Leopold earned three degrees in electrical engineering, a bachelor's degree from the United States Air Force Academy in 1967, a master's degree from North Carolina State University in 1968, and a Ph.D. from the University of New Mexico in 1973. He was also honored with a Doctor of Telecommunications Management Degree from South Dakota of Mines and Technology in 1997. He has completed Executive Education courses at the Harvard Business School, MIT (Sloan), The University of California (Berkeley), The Center for Creative Leadership, and The Defense Systems Management College.

Iridium satellite constellation

The Iridium system integrates a packet-switched architecture within its globally deployed constellation of satellites together with the circuit-switched architecture of the public-switched telephone network.

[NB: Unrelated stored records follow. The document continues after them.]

(* ===================================================================== *)
(** ** Matching lemmas *)
(* ===================================================================== *)

Lemma literal_same_char (lit s rest : str) :
  literal same_char lit s = Some rest <-> s = lit ++ rest.
Proof.
  revert s. induction lit as [| l lit IH]; intros s; cbn [literal app].
  - split; [now intros [= ->] | now intros ->].
  - destruct s as [| c t]; [split; discriminate |].
    unfold same_char at 1. destruct (Ascii.eqb_spec l c) as [-> | Hne].
    + rewrite IH. split; [now intros -> | now intros [= ->]].
    + split; [discriminate | intros [= Hc _]; congruence].
Qed.

Lemma take_while_split (cls : ascii -> bool) (s m rest : str) :
  take_while cls s = (m, rest) ->
  s = m ++ rest /\ Forall (fun c => cls c = true) m /\
  match rest with [] => True | c :: _ => cls c = false end.
Proof.
  revert m rest. induction s as [| c t IH]; intros m rest; cbn [take_while].
  - intros [= <- <-]. repeat split. constructor.
  - destruct (cls c) eqn:Ec.
    + destruct (take_while cls t) as [m' rest'] eqn:Et.
      intros [= <- <-]. destruct (IH m' rest' eq_refl) as (-> & Hall & Hrest).
      repeat split; [now constructor | exact Hrest].
    + intros [= <- <-]. repeat split; [constructor | exact Ec].
Qed.

Lemma take_while_stops (cls : ascii -> bool) (m : str) (c : ascii) (t : str) :
  Forall (fun x => cls x = true) m -> cls c = false ->
  take_while cls (m ++ c :: t) = (m, c :: t).
Proof.
  intros Hall Hc. induction Hall as [| x m Hx _ IH]; cbn [app take_while].
  - now rewrite Hc.
  - now rewrite Hx, IH.
Qed.

Lemma match_cgroup_link_pattern (link digits : str) :
  match_cgroup_link link = Some digits <-> cgroup_link_pattern link digits.
Proof.
  unfold match_cgroup_link, cgroup_link_pattern. split.
  - destruct (literal same_char (py "cgroup:[") link) as [rest |] eqn:Elit;
      [| discriminate].
    apply literal_same_char in Elit. subst link.
    destruct (take_while is_digit rest) as [ds rest'] eqn:Etw.
    apply take_while_split in Etw. destruct Etw as (-> & Hall & _).
    destruct ds as [| d ds]; [discriminate |].
    destruct rest' as [| c rest']; [discriminate |].
    destruct (Ascii.eqb_spec c "]") as [-> | _]; [| discriminate].
    intros [= <-]. repeat split; [discriminate | exact Hall |].
    exists rest'. reflexivity.
  - intros (Hne & Hall & rest & ->).
    assert (Elit : literal same_char (py "cgroup:[")
                     (py "cgroup:[" ++ digits ++ py "]" ++ rest)
                   = Some (digits ++ py "]" ++ rest))
      by now apply literal_same_char.
    rewrite Elit.
    change (py "]" ++ rest) with ("]"%char :: rest).
    rewrite take_while_stops by (assumption || reflexivity).
    destruct digits; [congruence | reflexivity].
Qed.

Lemma match_cgroup_link_none (link : str) :
  (forall digits, ~ cgroup_link_pattern link digits) ->
  match_cgroup_link link = None.
Proof.
  intros H. destruct (match_cgroup_link link) as [ds |] eqn:E; [| reflexivity].
  apply match_cgroup_link_pattern in E. now apply H in E.
Qed.

(* ===================================================================== *)
(** ** [read_cgroup_namespace_inode] *)
(* ===================================================================== *)

Section ProcFs.

Variable os : OS.

(** What the function returns, by cases on the link. *)
Lemma read_cgroup_namespace_inode_cases (pid : Z) :
  read_cgroup_namespace_inode os pid =
  Return match os_readlink os (proc_path pid (py "ns/cgroup")) with
         | inl _ => None
         | inr link => option_map int_of_digits (match_cgroup_link link)
         end.
Proof.
  unfold read_cgroup_namespace_inode.
  destruct (os_readlink os (proc_path pid (py "ns/cgroup"))) as [e | link];
    cbn [lift_os bind try_except].
  - destruct e; reflexivity.
  - destruct (match_cgroup_link link); reflexivity.
Qed.

(** C7. [read_cgroup_namespace_inode(pid)] never raises: it always returns,
    and it returns an absent value when reading the link fails with any OS
    error (process gone, no permission, ...) and when the link target is
    not of the form [cgroup:[<digits>]]. *)
Theorem read_cgroup_namespace_inode_never_raises :
  forall pid : Z,
    (exists r, read_cgroup_namespace_inode os pid = Return r)
    /\ (forall e, os_readlink os (proc_path pid (py "ns/cgroup")) = inl e ->
        read_cgroup_namespace_inode os pid = Return None)
    /\ (forall link, os_readlink os (proc_path pid (py "ns/cgroup")) = inr link ->
        (forall digits, ~ cgroup_link_pattern link digits) ->
        read_cgroup_namespace_inode os pid = Return None).
Proof.
  intros pid. rewrite read_cgroup_namespace_inode_cases. repeat split.
  - eexists. reflexivity.
  - intros e ->. reflexivity.
  - intros link -> Hno. now rewrite match_cgroup_link_none.
Qed.

(** On a link of the expected form the inode is the number between the
    brackets. *)
Lemma read_cgroup_namespace_inode_value (pid : Z) (link digits : str) :
  os_readlink os (proc_path pid (py "ns/cgroup")) = inr link ->
  cgroup_link_pattern link digits ->
  read_cgroup_namespace_inode os pid = Return (Some (int_of_digits digits)).
Proof.
  intros Hl Hp. rewrite read_cgroup_namespace_inode_cases, Hl.
  apply match_cgroup_link_pattern in Hp. now rewrite Hp.
Qed.

End ProcFs.

Lemma read_cgroup_namespace_inode_sample :
  (exists r, read_cgroup_namespace_inode sample_os 5 = Return r)
  /\ read_cgroup_namespace_inode sample_os 78 = Return None
  /\ read_cgroup_namespace_inode sample_os 79 = Return None.
Proof.
  split; [| split].
  - exact (proj1 (read_cgroup_namespace_inode_never_raises sample_os 5)).
  - apply (proj1 (proj2 (read_cgroup_namespace_inode_never_raises sample_os 78))
             PermissionError).
    reflexivity.
  - apply (proj2 (proj2 (read_cgroup_namespace_inode_never_raises sample_os 79))
             (py "net:[4026531840]")).
    + reflexivity.
    + intros digits (_ & _ & rest & H). discriminate H.
Defined.

(* ===================================================================== *)
(** ** [derive_container_id]: the namespace step *)
(* ===================================================================== *)

Section NamespaceStep.

Variable os : OS.

(** With no usable cgroup path the result is decided by the inode alone. *)
Lemma derive_container_id_no_path (ns_inode : option Z) :
  derive_container_id os None ns_inode =
  match ns_inode with
  | None => Return None
  | Some n =>
    if n =? 0 then Return None
    else
      init <- read_cgroup_namespace_inode os 1 ;;
      if int_ne_opt n init
      then Return (Some (py "cgroupns-" ++ str_of_int n))
      else Return None
  end.
Proof.
  unfold derive_container_id. cbn [truthy_str].
  destruct ns_inode as [n |]; cbn [truthy_int]; [| reflexivity].
  destruct (n =? 0); reflexivity.
Qed.

Lemma int_ne_opt_true (n : Z) (init : option Z) :
  init <> Some n -> int_ne_opt n init = true.
Proof.
  intros H. destruct init as [z |]; cbn [int_ne_opt]; [| reflexivity].
  destruct (Z.eqb_spec n z) as [-> | _]; [congruence | reflexivity].
Qed.

(** C6, as the code has it. For an absent [cgroup_path] and a present,
    non-zero [cgroup_ns_inode] [n] that differs from what
    [read_cgroup_namespace_inode(1)] returns, the result is ["cgroupns-"]
    followed by [n] in decimal.  (An inode of 0 counts as absent.) *)
Theorem derive_container_id_cgroupns_of_nonzero_inode :
  forall (n : Z) (init : option Z),
    n <> 0 ->
    read_cgroup_namespace_inode os 1 = Return init ->
    init <> Some n ->
    derive_container_id os None (Some n) =
    Return (Some (py "cgroupns-" ++ str_of_int n)).
Proof.
  intros n init Hn Hinit Hdiff.
  rewrite derive_container_id_no_path.
  destruct (Z.eqb_spec n 0) as [-> | _]; [congruence |].
  rewrite Hinit. cbn [bind]. now rewrite int_ne_opt_true.
Qed.

(** The same inode as pid 1: host-scoped, no identifier. *)
Lemma derive_container_id_host_namespace (n : Z) :
  read_cgroup_namespace_inode os 1 = Return (Some n) ->
  derive_container_id os None (Some n) = Return None.
Proof.
  intros Hinit. rewrite derive_container_id_no_path, Hinit. cbn [bind int_ne_opt].
  rewrite Z.eqb_refl. cbn [negb]. destruct (n =? 0); reflexivity.
Qed.

End NamespaceStep.

Lemma derive_container_id_cgroupns_999999 :
  999999 <> 0
  /\ read_cgroup_namespace_inode sample_os 1 = Return (Some 4026531835)
  /\ Some 4026531835 <> Some 999999
  /\ derive_container_id sample_os None (Some 999999) =
     Return (Some (py "cgroupns-999999")).
Proof.
  assert (H0 : 999999 <> 0) by discriminate.
  assert (H1 : read_cgroup_namespace_inode sample_os 1 = Return (Some 4026531835))
    by reflexivity.
  assert (H2 : Some 4026531835 <> Some 999999) by discriminate.
  split; [exact H0 | split; [exact H1 | split; [exact H2 |]]].
  exact (derive_container_id_cgroupns_of_nonzero_inode
           sample_os 999999 (Some 4026531835) H0 H1 H2).
Defined.

(** An inode of 0 is present and differs from pid 1's inode, yet no
    identifier is synthesized. *)
Lemma derive_container_id_inode_zero_is_absent :
  read_cgroup_namespace_inode sample_os 1 = Return (Some 4026531835)
  /\ Some 4026531835 <> Some 0
  /\ derive_container_id sample_os None (Some 0) = Return None
  /\ derive_container_id sample_os None (Some 0) <>
     Return (Some (py "cgroupns-" ++ str_of_int 0)).
Proof.
  repeat split; try reflexivity; discriminate.
Qed.

(* ===================================================================== *)
(** ** [derive_container_id]: the hexadecimal-id step *)
(* ===================================================================== *)

Lemma take_class_split (cls : ascii -> bool) (n : nat) (s m rest : str) :
  take_class cls n s = Some (m, rest) ->
  s = m ++ rest /\ length m = n /\ Forall (fun c => cls c = true) m.
Proof.
  revert s m rest. induction n as [| n IH]; intros s m rest; cbn [take_class].
  - intros [= <- <-]. repeat split. constructor.
  - destruct s as [| c t]; [discriminate |].
    destruct (cls c) eqn:Ec; [| discriminate].
    destruct (take_class cls n t) as [[m' rest'] |] eqn:Et; [| discriminate].
    intros [= <- <-]. destruct (IH t m' rest' Et) as (-> & <- & Hall).
    repeat split. now constructor.
Qed.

It was created by Leopold and Bary Bertiger and Ken Peterson.

Awards and honors

  • Pioneer Award, Mobile Satellite Users' Association, May 2008 (with Bary Bertiger and Ken Peterson) "... for the Invention of the Iridium Satellite System"
  • Laureate for Space, Aviation Week and Space Technology, March 1997 "for the Invention of the Iridium (Satellite) Personal Communications System (with Bary Bertiger and Ken Peterson)
  • Biennial Communications Award, American Institute of Aeronautical and Astronautical Engineers (AIAA), May 1998 "...for inventing LEO Mobile Communications, IRIDIUM Satellite System, and for developing systems architecture, directing systems engineering, creating global TDMA/FDMA telephony concept, and initiating a multibillion-dollar business." (with Bary Bertiger and Ken Peterson)
  • The IEEE Third Millennium Medal, Institute of Electrical & Electronics Engineers (IEEE), March 2000 "… for leadership in the field of wireless communications."
  • Fellow of the IEEE, Institute of Electrical & Electronics Engineers (IEEE), January 1997 “…for leadership and contributions to worldwide satellite communications and personal wireless.”
  • Dan Noble Fellow, Motorola, Inc., November 1995, Motorola’s Highest Technical Award “… for leadership in creative and innovative technical contributions and, in particular, for his role in co-inventing the overall Iridium satellite cellular communications system and in gaining its critical global backing.”
  • Publications

  • Motorola's IRIDIUM system: low-Earth orbit global cellular communications network, R. J. Leopold, Antennas and Propagation Society International Symposium, 1992.
  • The Iridium Communications Systems, R. J. Leopold, Singapore ICCS/ISITA '92. 'Communications on the Move', 1992.
  • The IRIDIUM communications system, R. J. Leopold; A. Miller, Microwave Symposium Digest, 1993.
  • The IRIDIUM communications system, R. J. Leopold; A. Miller, IEEE Potentials,1993.
  • The IRIDIUM TM/SM1 Personal Communication System, M. Borota; K. Johnson; R. J. Leopold; A. Miller, VLSI Circuits, 1994.
  • Low-earth orbit global cellular communications network, R. J. Leopold, Communications, 1991.
  • CELESTRITM Ka-Band sharing, R. J. Leopold, Aerospace Conference, 1998.